Also see: Top Edge Computing Companies
It’s a question that the digerati finds itself asking more these days: will edge computing, so rapidly growing, eventually devour the cloud, which has become so foundational?
I give this question a definitive no. One could run down a game of semantic parsing, attempting to determine exactly what is meant by edge and cloud. But I think at this point we can broadly group the elements of interconnected nodes into endpoints, edge devices, and cloud components — with wavy borders between them.
That having been said, of what will the burgeoning edge consist? The best recent example I can think of is the edge video processor for home and commercial security, pet detection, facial recognition, retail analytics, fitness, and smart conferencing. This device, a discrete, stand-alone accelerator for inferencing applications is not an endpoint. It hosts endpoints, in particular cameras.
In the case of video processing, the smarts are needed to determine what’s in the image. So, surveillance cams don’t burp at everything, just the image types they care about, like, say, people. The cams could do this work, but shipping images to a nearby node with more storage, greater processing power, and larger artificial intelligence (AI) models allows one edge node to manage the input of 24 high-definition cameras.
Then, when the rare image that warrants closer attention is picked out by the edge image processor, it can be passed along to a centralized cloud component that has input from multiple sites, even more powerful models, and the ability to pass intelligence back to the edge nodes.
Evolution at the Edge
Thus, the role of the edge node is just beginning to evolve now. This space has been hotly contested by the main players in the silicon industry. Qualcomm, Nvidia, and Intel all want a piece of this market.
And they’re not the only ones, but the nature of this contest is related to these companies’ initial positions in the game. Through its mobile phone processor business, Qualcomm has been strong in endpoints.
Intel, which mostly owns PCs (which are traditionally endpoints, but can serve as edge devices), achieved its position in the cloud as the king of servers. Nvidia, traditionally in the graphics business, has added a substantial new cloud business selling banks of graphics processors to cloud customers for specialized workloads.
If you ask the question of where the intelligence should be, you can answer it easily: everywhere. We can assume all nodes will get smarter. That means the cameras themselves, the edge gatherer, and the cloud component. All will get smarter.
For years already, cloud providers like Amazon, Microsoft, Google, and Netflix have moved information to the edge of their clouds to make popular content more accessible. When Casablanca, the classic movie starring Humphrey Bogart and Ingrid Bergman, is suddenly popular again because someone famous wrote or tweeted about it, Amazon can move more copies from its core cloud to edge servers close to geographic markets where this sudden popularity is arising.

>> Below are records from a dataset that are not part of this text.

(** The records after a write, field by field. *)
Definition wplain (c : Collection) (o : wop) (G : gmap Z vdata) : gmap Z vdata :=
  match o with WDelete id => delete id G | _ => <[wid c o := wdata c o]> G end.

Lemma wplain_other c o G f k : k ≠ wid c o → field_map f (wplain c o G) !! k = field_map f G !! k.
Proof.
  intros Hk. rewrite !field_map_lookup. unfold wplain.
  destruct o; cbn [wid] in *; by rewrite ?lookup_insert_ne, ?lookup_delete_ne.
Qed.

Lemma wplain_self c o G f v :
  field_map f (wplain c o G) !! wid c o = Some v → (∀ id, o ≠ WDelete id) ∧ indexed f (wdata c o) = Some v.
Proof.
  rewrite field_map_lookup. unfold wplain. intros H.
  destruct o; cbn [wid] in *; rewrite ?lookup_insert_eq, ?lookup_delete_eq in H; done.
Qed.

(** The record just written and another holder of the same value. *)
Lemma writer_or_holder_dead c c' L o e f s j v w :
  cinv c L → fenced c = None → later c c' → sidx_ok c (plain (cdecisions c) L) → unique_inv c L →
  (∀ id d ex, o = WUpdateExpiry id d ex → kept_key c id d = None) →
  wentry c o (clockFloor c') e → (∀ id, o ≠ WDelete id) →
  sidxMap c !! f = Some s → unique s = true → indexed f (wdata c o) = Some v → j ≠ wid c o →
  field_map f (plain (cdecisions c) L) !! j = Some w → toIndexKey v = toIndexKey w →
  dead c' (L ++ [stored e]) (wid c o) ∨ dead c' (L ++ [stored e]) j.
Proof.
  intros Hc Hf T Hok Hu Hkx Hwe Hnd Hs Hus Hv Hj Hw Hkey.
  pose proof (lt_decisions _ _ T) as Hd. pose proof (lt_clock _ _ T) as Hclk.
  pose proof (wentry_id _ _ _ _ Hwe) as Hid.
  destruct (wdata_indexed c L o f s v Hok Hs Hv) as [Hcall|(v0 & -> & Hkept & Hv0 & Hk0)].
  - right. apply (no_conflict_dead c c' L _ (wid c o) (wcaller o) (clockFloor c') f s j v w); try done.
    + by apply (wentry_no_conflict c o _ e).
    + rewrite Hd. apply records_other. congruence.
  - destruct (Hu KeyField s (wid c o) j v0 w Hs Hus) as [H|H]; try done; [congruence|left|right].
    + destruct o as [d ex|id d|id d ex|id]; cbn [wid wentry wcaller] in *.
      * rewrite field_map_lookup, (plain_no_record c L) in Hv0 by (done || lia). done.
      * by eapply update_keeps_dead.
      * by destruct Hkept; eapply Hkx.
      * by destruct (Hnd id).
    + eapply dead_later; [done|done| |exact H]. congruence.
Qed.

(** ** Properties *)

(** the secondary indexes of a collection without encryption are at
    all times the indexes of their fields over the records of the log: every
    write that succeeds keeps them so, and a write that is refused or fails
    without fencing changes neither. *)
Theorem sidx_follows_log st L o st' r :
  world st → cinv (coll st) L → room (coll st) → enc (coll st) = None → wop_ok o →
  sidx_ok (coll st) (plain (cdecisions (coll st)) L) → wrun o st = (st', r) → fenced (coll st') = None →
  ∃ L', cinv (coll st') L' ∧ (L' = L ∨ ∃ e, L' = L ++ [stored e]) ∧
    sidx_ok (coll st') (plain (cdecisions (coll st')) L').
Proof.
  intros Hw Hc Hr Henc Ho Hok Hrun Hf'.
  assert (He : enc_good (coll st)) by (unfold enc_good; by rewrite Henc).
  destruct (wp_run _ _ _ _ _ (wrun_spec st L o Hw Hc Hr He Ho) Hrun) as (_ & [T H] & _).
  pose proof (lt_decisions _ _ T) as Hd.
  destruct r as [cm|err].
  - destruct H as (Hf & e & Hwe & Hc' & _ & Hs). exists (L ++ [stored e]). split_and!; [done|eauto|].
    exact (wentry_sidx (coll st) (coll st') o _ e L Hc Hf Henc (proj2 Hr) Ho Hwe Hok Hs Hd).
  - assert (Hkeep : cinv (coll st') L → sidxMap (coll st') = sidxMap (coll st) →
      ∃ L', cinv (coll st') L' ∧ (L' = L ∨ ∃ e, L' = L ++ [stored e]) ∧
        sidx_ok (coll st') (plain (cdecisions (coll st')) L')).
    { intros Hc' Hs. exists L. split_and!; [done|by left|]. unfold sidx_ok. by rewrite Hs, Hd. }
    destruct err; try (by apply Hkeep; apply H).
    destruct H as (_ & Hs & _). rewrite Hf' in Hs. by destruct Hs.
Qed.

Where Does Processing Occur?
There is a principle that guides where to execute an analysis model. Essentially, processing should take place as close to the data source as possible for three good reasons: privacy, latency, and efficient use of network resources.
Cameras that decide what is a human and what is a pet generate images. If those images, which may be too big to be processed on the cam, are analyzed in a home edge device, the potentially sensitive pictures never have to leave the home.
Such analysis can be time-critical. If someone monitoring a house remotely from a security app needs to know whether a caller at the door is a delivery person or a burglar, there may not be time to send the image to the cloud for analysis. And then there’s the cost of moving large data files all over the place. Best if that path is as short as possible.
In the AI world, the two big tasks are training and inference. In training, the model is taught what is a human and what is a pet through a massive ingestion of correctly tagged images. After a certain amount of training, the model can pick out the one from the other; that is, a trained model can make correct inferences. Training takes a ton of resources and it most appropriately done in the cloud, which is far less resource-constrained than endpoints and even most edge devices.
But inferencing must be done on either endpoints or edge devices. On-device inferencing can be used for things like voice activation, text recognition, face detection, voice recognition, computational photography, and object classification.
But since AI models need to continuously evolve and improve to eliminate both false positives and false negatives, a corrective cycle must necessarily involve all levels of computing. In a federated learning model, the cloud-based aggregated model takes input from all downstream devices, improves its ability to correctly identify the object in question, and updates all the downstream inferencing models. Thus, the model is improved globally from more diverse data.
And edge devices and endpoints can do local improvement based on the specific data set at that location, which may differ from the global set that was used for the original training.
Bottom Line: Edge and Cloud Must Cooperate
AI is just one domain that illustrates the way all levels of computing — endpoint, edge, and cloud — need to cooperate for the best outcome. There are many more where the division of labor among computing elements makes broad sense: intensive and large-scale computing in the cloud, the offloading of local tasks or positioning of cloud copies at the edge, and fast, efficient computing on the endpoint.